■ Description of the task
Give again, unaltered, the lines of the listing below that run from the line having "(* ===== verification/Sockets.v ===== *)" through the line having "From S2P Require Import Prelude.".

*** Working data ***

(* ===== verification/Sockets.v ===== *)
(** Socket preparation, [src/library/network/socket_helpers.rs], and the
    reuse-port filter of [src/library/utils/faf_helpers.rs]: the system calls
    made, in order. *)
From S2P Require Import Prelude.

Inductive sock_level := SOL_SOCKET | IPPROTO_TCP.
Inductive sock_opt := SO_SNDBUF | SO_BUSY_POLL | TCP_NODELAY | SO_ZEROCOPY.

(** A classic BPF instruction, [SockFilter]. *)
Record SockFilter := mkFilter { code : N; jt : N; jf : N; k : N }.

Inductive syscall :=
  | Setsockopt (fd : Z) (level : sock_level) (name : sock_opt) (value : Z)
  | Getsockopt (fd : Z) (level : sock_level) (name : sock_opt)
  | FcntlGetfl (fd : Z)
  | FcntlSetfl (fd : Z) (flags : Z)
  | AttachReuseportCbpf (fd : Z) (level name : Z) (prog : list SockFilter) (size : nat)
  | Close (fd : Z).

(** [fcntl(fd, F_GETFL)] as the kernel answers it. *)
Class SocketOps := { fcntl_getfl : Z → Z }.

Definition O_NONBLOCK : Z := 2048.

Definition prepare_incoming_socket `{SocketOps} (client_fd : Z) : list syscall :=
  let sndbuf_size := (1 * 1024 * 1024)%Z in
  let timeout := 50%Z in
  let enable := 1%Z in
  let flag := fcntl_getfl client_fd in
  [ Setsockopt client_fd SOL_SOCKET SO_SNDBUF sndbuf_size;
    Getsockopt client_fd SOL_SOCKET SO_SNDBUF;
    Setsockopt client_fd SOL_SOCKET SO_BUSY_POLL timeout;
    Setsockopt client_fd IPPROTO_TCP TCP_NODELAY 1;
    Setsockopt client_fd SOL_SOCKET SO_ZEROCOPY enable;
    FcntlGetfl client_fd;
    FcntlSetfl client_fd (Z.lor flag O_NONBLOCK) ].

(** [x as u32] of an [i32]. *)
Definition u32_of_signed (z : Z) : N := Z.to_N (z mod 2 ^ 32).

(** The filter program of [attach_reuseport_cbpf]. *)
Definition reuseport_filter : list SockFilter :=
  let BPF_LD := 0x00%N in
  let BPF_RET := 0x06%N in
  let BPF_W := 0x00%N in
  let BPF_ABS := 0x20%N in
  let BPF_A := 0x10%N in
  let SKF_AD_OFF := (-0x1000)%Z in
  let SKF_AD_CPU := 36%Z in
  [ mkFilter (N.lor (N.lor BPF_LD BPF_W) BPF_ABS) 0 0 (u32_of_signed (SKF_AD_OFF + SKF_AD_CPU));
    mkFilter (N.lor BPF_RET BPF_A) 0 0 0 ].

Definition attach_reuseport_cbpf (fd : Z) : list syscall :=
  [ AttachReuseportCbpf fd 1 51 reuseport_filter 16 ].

*** End of Working data ***
*** Working data ***

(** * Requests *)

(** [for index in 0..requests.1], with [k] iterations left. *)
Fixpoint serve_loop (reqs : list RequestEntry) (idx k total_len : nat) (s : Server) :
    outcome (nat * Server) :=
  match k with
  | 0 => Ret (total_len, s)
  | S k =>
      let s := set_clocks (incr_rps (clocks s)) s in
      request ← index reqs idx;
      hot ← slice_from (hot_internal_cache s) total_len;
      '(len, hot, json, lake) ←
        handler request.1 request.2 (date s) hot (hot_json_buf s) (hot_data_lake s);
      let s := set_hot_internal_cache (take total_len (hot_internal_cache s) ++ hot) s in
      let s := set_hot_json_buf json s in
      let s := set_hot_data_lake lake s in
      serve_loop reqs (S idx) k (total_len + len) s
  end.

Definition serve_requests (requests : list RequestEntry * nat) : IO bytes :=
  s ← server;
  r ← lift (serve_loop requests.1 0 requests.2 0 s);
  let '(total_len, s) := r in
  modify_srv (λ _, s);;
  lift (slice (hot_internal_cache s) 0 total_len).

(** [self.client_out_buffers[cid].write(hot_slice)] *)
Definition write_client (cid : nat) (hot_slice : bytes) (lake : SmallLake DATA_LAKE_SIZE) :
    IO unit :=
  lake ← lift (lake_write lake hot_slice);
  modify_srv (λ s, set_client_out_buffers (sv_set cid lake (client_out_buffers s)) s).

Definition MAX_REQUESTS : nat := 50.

*** End of Working data ***

■ Result of this task
(* ===== verification/Sockets.v ===== *)
(** Socket preparation, [src/library/network/socket_helpers.rs], and the
    reuse-port filter of [src/library/utils/faf_helpers.rs]: the system calls
    made, in order. *)
From S2P Require Import Prelude.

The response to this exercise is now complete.